Exercise description - Starting with the line containing "end is read as. *)" and going on through the line containing "st') => Q a st'", return the lines of the data below exactly, and only those.

[[ Material provided, beginning ]]

(* ===== verification/JsonSafety.v ===== *)
(** Reading JSON ends (runtime/Json.cpp): over a string, no loop of the parser runs out
    of turns, whatever the text; over a stream, what a string that goes on over a line
    end is read as. *)

From S2P Require Import Prelude Values Lexer Maps Exceptions Printer Reader DemoReader DataFormats Json DemoJson JsonFacts.

#[local] Set Warnings "-register-all".

Section Safety.
Context {W exn : Type} `{FormatsEnv W exn}.

#[local] Abbreviation P := (E (@jsonError exn) (@jstate W)).

(** ** Weakest preconditions

    [m] from [st] answers as [Q] says, or raises anything but [NoTurns]. *)
Definition meets {A} (m : P A) (st : @jstate W) (Q : A -> @jstate W -> Prop) : Prop :=
  match m st with
  | (Ok a, st') => Q a st'
  | (Throw e, _) => e <> FormatError NoTurns
  end.

Lemma meets_bind {A B} (m : P A) (k : A -> P B) st Q :
  meets m st (fun a st' => meets (k a) st' Q) -> meets (m ≫= k) st Q.
Proof. unfold meets, mbind, E_bind. by destruct (m st) as [[a|e] st']. Qed.

Lemma meets_ret {A} (a : A) st (Q : A -> @jstate W -> Prop) : Q a st -> meets (mret a) st Q.
Proof. done. Qed.

Lemma meets_fail {A} what st (Q : A -> @jstate W -> Prop) : meets (fail what) st Q.
Proof. done. Qed.

Lemma meets_weaken {A} (m : P A) st (Q Q' : A -> @jstate W -> Prop) :
  meets m st Q -> (forall a st', Q a st' -> Q' a st') -> meets m st Q'.
Proof. unfold meets. destruct (m st) as [[a|e] st']; auto. Qed.

(** How much of the text is left. *)
Definition left (st : @jstate W) : nat := length (data (src_ st)).

(** A string's source: nothing to refill it from. *)
Definition still (st : @jstate W) : Prop := fd_ (src_ st) = None.

(** From [st] to [st'] at least [k] characters have gone. *)
Definition past (k : nat) (st st' : @jstate W) : Prop := still st' /\ (left st' + k <= left st)%nat.

Lemma past_refl st : still st -> past 0 st st.
Proof. split; [done|lia]. Qed.

Lemma meets_peek st Q : still st ->
  match data (src_ st) with [] => Q None st | c :: _ => Q (Some c) st end -> meets peek st Q.
Proof.
  intros Hs HQ. unfold meets, peek, mbind, E_bind, refill. by destruct (data (src_ st)); rewrite ?Hs.
Qed.

(** A character is seen, or the end. *)
Lemma meets_see {A} st (k : option byte -> P A) Q : still st ->
  (left st = 0%nat -> meets (k None) st Q) -> (forall c, (0 < left st)%nat -> meets (k (Some c)) st Q) ->
  meets (peek ≫= k) st Q.
Proof.
  intros Hs Hn Hc. apply meets_bind, meets_peek; [done|]. unfold left in *.
  destruct (data (src_ st)); [by apply Hn|apply Hc; cbn; lia].
Qed.

Lemma meets_skipBytes {A} n st (k : unit -> P A) Q : still st -> (n <= left st)%nat ->
  (forall st', past n st st' -> meets (k tt) st' Q) -> meets (onSource (skip n) ≫= k) st Q.
Proof.
  intros Hs Hn Hk. apply meets_bind, Hk. split; [exact Hs|]. unfold left, data in *. cbn.
  rewrite !length_drop in *. lia.
Qed.

Lemma meets_advance {A} st (k : unit -> P A) Q : still st -> (0 < left st)%nat ->
  (forall st', past 1 st st' -> meets (k tt) st' Q) -> meets (onSource advance ≫= k) st Q.
Proof.
  intros Hs Hn Hk. apply (meets_skipBytes 1) in Hk; [|done|lia].
  revert Hk. unfold meets, mbind, E_bind, onSource, update. unfold skip, advance.
  by rewrite (Nat.add_1_r (pos_ (src_ st))).
Qed.

Lemma meets_advance_last st Q : still st -> (0 < left st)%nat ->
  (forall st', past 1 st st' -> Q tt st') -> meets (onSource advance) st Q.
Proof. intros Hs Hn HQ. exact (meets_advance st mret Q Hs Hn HQ). Qed.

Lemma meets_newline {A} st (k : unit -> P A) Q : still st ->
  (forall st', past 0 st st' -> meets (k tt) st' Q) -> meets (onSource newline ≫= k) st Q.
Proof. intros Hs Hk. apply meets_bind, Hk. split; [done|]. unfold left. cbn. unfold data. cbn. lia. Qed.

(** Something on the world leaves the source. *)
Lemma meets_world {A} (m : W -> result exn A * W) st Q : still st ->
  (forall a st', past 0 st st' -> Q a st') -> meets (onWorld (lifted m)) st Q.
Proof.
  intros Hs HQ. unfold meets, onWorld, lifted. destruct (m (world st)) as [[a|e] w]; [|done].
  apply HQ. split; [done|]. unfold left. cbn. lia.
Qed.

Lemma meets_allocate {A} st (k : Z -> P A) Q : still st ->
  (forall a st', past 0 st st' -> meets (k a) st' Q) -> meets (allocate ≫= k) st Q.
Proof. intros Hs Hk. apply meets_bind, Hk. split; [done|]. unfold left. cbn. lia. Qed.

(** [m], from a string's source with at most [n] characters left, consumes at least [k]
    of them. *)
Definition ends (n k : nat) {A} (m : P A) : Prop := forall st, still st -> (left st <= n)%nat ->
  meets m st (fun _ st' => past k st st').

Lemma meets_ends {A B} (m : P A) n j (k : A -> P B) st Q : ends n j m -> still st -> (left st <= n)%nat ->
  (forall a st', past j st st' -> meets (k a) st' Q) -> meets (m ≫= k) st Q.
Proof.
  intros Hm Hs Hn Hk. apply meets_bind. eapply meets_weaken; [by apply Hm|]. intros a st' Hp. by apply Hk.
Qed.

End Safety.

(** What is known of the states so far. *)
Ltac pasts := unfold ends in *; repeat match goal with
  | Hp : past _ _ _ |- _ => destruct Hp as [? ?]
  end; try done; try lia.

(** Which way a test goes; the end is no character. *)
Ltac branch b := let Hb := fresh "Hb" in destruct b eqn:Hb;
  try (exfalso; first [discriminate Hb | apply bool_decide_eq_true in Hb; discriminate Hb]).
(* ===== verification/LazyRefine.v ===== *)
(** Realising a lazy seq computes what is known of it (runtime/LazySeq.cpp): one lemma
    for each operation of the seq protocol and each step, in a store that is what is
    known of it, and the walks that answer the elements. *)

From S2P Require Import Prelude Values DataFormats LazySeq LazyFacts LazySpec DemoLazy.

#[local] Set Warnings "-register-all".

Section Answers.
Context {A exn W : Type} `{PureFunctions A exn W}.

#[local] Abbreviation V := (val A).
#[local] Abbreviation S_ := (seqState A W).
#[local] Abbreviation M := (E (seqError exn) S_).
#[local] Abbreviation K_ := (list (meaning A)).

(** ** Composition *)

Lemma answers_weaken {B} b K (m : M B) (P Q : K_ -> B -> Prop) : answers b K m P ->
  (forall K' r, K `prefix_of` K' -> P K' r -> Q K' r) -> answers b K m Q.
Proof.
  intros Hm HPQ s Ht Hc. destruct (Hm s Ht Hc) as (r & s' & K' & E & HK & Ht' & Hs & HP).
  exists r, s', K'. split_and!; auto.
Qed.

Lemma answers_ret {B} b K (r : B) (Q : K_ -> B -> Prop) : Q K r -> answers b K (mret r : M B) Q.
Proof. intros HQ s Ht _. exists r, s, K. by split_and!. Qed.

(** No claim is new after a computation that settles. *)
Lemma claims_settle b K K' (s s' : S_) : typed K s -> K `prefix_of` K' -> settles s s' -> claimsAbove b K s ->
  claimsAbove b K' s'.
Proof.
  intros Ht HK (_ & Hc & Hn) Hcl id t m Hid Hm. destruct (cells s !! id) as [c|] eqn:Ec.
  - destruct (Hc id c Ec) as (c' & Ec' & Hst). rewrite Hid in Ec'. injection Ec' as <-.
    destruct (Forall2_lookup_r _ _ _ _ _ Ht Ec) as (m0 & Hm0 & _).
    rewrite (prefix_lookup_Some _ _ _ _ Hm0 HK) in Hm. injection Hm as <-.
    destruct c as [t'|t'|v]; cbn in Hst; [by destruct Hst as [|[? ?]]| |done]. by eapply Hcl.
  - apply lookup_ge_None in Ec. by destruct (Hn id _ Hid Ec).
Qed.
Lemma intDivision_shape kind name a b x y w : integerOf a = Some x -> integerOf b = Some y ->
  intDivision kind name [a; b] w =
  (if isSmallInt a && isSmallInt b then smallDivision kind x y else largeDivision kind a b) w.
Proof.
  intros Ha Hb. unfold intDivision. change (argAt [a; b] 0) with a. change (argAt [a; b] 1) with b. cbn [length Nat.eqb negb].
  destruct (int_number a x Ha) as (-> & _ & ->). destruct (int_number b y Hb) as (-> & _ & ->). cbn [negb orb].
  rewrite Ha, Hb. cbn. by destruct (isSmallInt a && isSmallInt b).
Qed.

Lemma largeDivision_int kind a b x y : integerOf a = Some x -> integerOf b = Some y -> y <> 0 ->
  answersInt (largeDivision kind a b)
    (match kind with Quot => Z.quot x y | Rem => Z.rem x y | Mod => adjusted x y end).
Proof.
  intros Ha Hb Hy. unfold largeDivision. eapply int_bind; [intros w; by apply divide_int|]. intros q Hq.
  destruct kind; [by apply int_ret| |].
  all: eapply int_bind; [intros w; by apply multiply_int|]; intros p Hp;
    eapply int_bind; [intros w; by apply (subtract_int a p x (Z.quot x y * y))|]; intros r Hr;
    (assert (Er : x - Z.quot x y * y = Z.rem x y) by (pose proof (Z.quot_rem' x y); lia)); rewrite Er in Hr;
    eapply int_bind; [apply fromLong_int|]; intros zero Hz.
  - by apply int_ret.
  - intros w. rewrite (bind_answers _ _ _ _ _ (numberCompare_int r zero _ _ w Hr Hz)). unfold adjusted. cbv zeta.
    assert (Hs : forall z, (sgn z 0 <? 0) = (z <? 0)).
    { intros z. unfold sgn. destruct (Z.ltb_spec z 0), (Z.ltb_spec 0 z); try lia; done. }
    assert (He : (sgn (Z.rem x y) 0 =? 0) = (Z.rem x y =? 0)).
    { unfold sgn. destruct (Z.ltb_spec (Z.rem x y) 0), (Z.ltb_spec 0 (Z.rem x y)); z_cases; done. }
    rewrite He. destruct (Z.rem x y =? 0); cbn [negb andb]; [by apply int_ret|].
    rewrite (bind_answers _ _ _ _ _ (numberCompare_int b zero _ _ w Hb Hz)), !Hs.
    destruct (Bool.eqb _ _); cbn [negb]; [by apply int_ret|by apply add_int].
Qed.

(** C36. [quot], [rem] and [mod] of integers of any size, on the path of small integers
    and on protoCore's alike: the quotient truncated toward zero, the remainder of the
    dividend's sign, the modulus of the divisor's, which is the remainder of the floored
    division; a zero divisor is ArithmeticException. *)
Theorem division a b x y : integerOf a = Some x -> integerOf b = Some y ->
  (y <> 0 -> answersInt (prim_quot [a; b]) (Z.quot x y) /\ answersInt (prim_rem [a; b]) (Z.rem x y) /\
             answersInt (prim_mod [a; b]) (x mod y)) /\
  (y = 0 -> raisesClass (prim_quot [a; b]) "ArithmeticException" /\
            raisesClass (prim_rem [a; b]) "ArithmeticException" /\
            raisesClass (prim_mod [a; b]) "ArithmeticException").
Proof.
  intros Ha Hb.
  assert (Hpath : forall kind name z, answersInt (smallDivision kind x y) z -> answersInt (largeDivision kind a b) z ->
    answersInt (intDivision kind name [a; b]) z).
  { intros kind name z Hs Hl w. rewrite (intDivision_shape kind name a b x y w Ha Hb).
    destruct (isSmallInt a && isSmallInt b); [apply Hs|apply Hl]. }
  split; intros Hy.
  - rewrite <- (adjusted_mod x y Hy).
    pose proof (largeDivision_int Quot a b x y Ha Hb Hy) as Hq. pose proof (largeDivision_int Rem a b x y Ha Hb Hy) as Hr.
    pose proof (largeDivision_int Mod a b x y Ha Hb Hy) as Hm.
    apply Z.eqb_neq in Hy as Hy0.
    split_and!; apply Hpath; try done; unfold smallDivision; rewrite Hy0; apply fromLong_int.
  - subst y. split_and!; intros w;
      unfold prim_quot, prim_rem, prim_mod; rewrite (intDivision_shape _ _ a b x 0 w Ha Hb);
      (destruct (isSmallInt a && isSmallInt b); [by eexists _, _|]); unfold largeDivision;
      destruct (divide_zero a b x w Ha Hb) as (w' & E); rewrite (bind_raises _ _ _ _ _ E); by eexists _, _.
Qed.

End Integers.

(** ** Numerals *)

Section Numerals.
Context {W exn : Type} `{CoreEnv W exn} `{!NumeralLaw}.

(** Decimal digits after an optional sign, and their value. *)
Definition spells (s : bytes) (z : Z) : Prop := exists ds, ds <> [] /\ Forall (fun c => is_digit c = true) ds /\
  ((s = ds \/ s = "+"%byte :: ds) /\ z = digits_value ds \/ s = "-"%byte :: ds /\ z = - digits_value ds).

Lemma digit_no_sign c : is_digit c = true -> (c =? "+")%byte = false /\ (c =? "-")%byte = false.
Proof.
  intros Hc. split; [|by apply digit_not_minus]. apply is_digit_u8 in Hc. byte_case; [|done]. vm_compute in Hc. destruct Hc; congruence.
Qed.

(** The value of what follows a sign. *)
Definition signedAs (sign : option byte) (ds : bytes) : Z :=
  if bool_decide (sign = Some "-"%byte) then - digits_value ds else digits_value ds.

Lemma spells_signOf s z : spells s z <->
  (snd (signOf s) <> [] /\ forallb is_digit (snd (signOf s)) = true /\ z = signedAs (fst (signOf s)) (snd (signOf s))).
Proof.
  unfold spells, signedAs. split.
  - intros (ds & Hne & Hds & Hz). assert (Hall : forallb is_digit ds = true) by (rewrite forallb_forall; by apply List.Forall_forall).
    destruct Hz as [[[-> | ->] ->]|[-> ->]]; [|done|done]. destruct ds as [|c ds]; [done|]. inversion Hds; subst.
    destruct (digit_no_sign c) as [Ep Em]; [done|]. cbn [signOf]. by rewrite Ep, Em.
  - intros (Hne & Hall & ->). exists (snd (signOf s)). split; [done|]. split; [apply List.Forall_forall; by apply forallb_forall|].
    destruct s as [|c s]; [by left; auto|]. cbn. destruct (byte_eqb_spec c "+"%byte) as [->|Hp]; [by left; auto|].
    destruct (byte_eqb_spec c "-"%byte) as [->|Hm]; [by right|]. by left; auto.
Qed.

[[ Material provided, end ]]

Solution to the problem -
    end is read as. *)

From S2P Require Import Prelude Values Lexer Maps Exceptions Printer Reader DemoReader DataFormats Json DemoJson JsonFacts.

#[local] Set Warnings "-register-all".

Section Safety.
Context {W exn : Type} `{FormatsEnv W exn}.

#[local] Abbreviation P := (E (@jsonError exn) (@jstate W)).

(** ** Weakest preconditions

    [m] from [st] answers as [Q] says, or raises anything but [NoTurns]. *)
Definition meets {A} (m : P A) (st : @jstate W) (Q : A -> @jstate W -> Prop) : Prop :=
  match m st with
  | (Ok a, st') => Q a st'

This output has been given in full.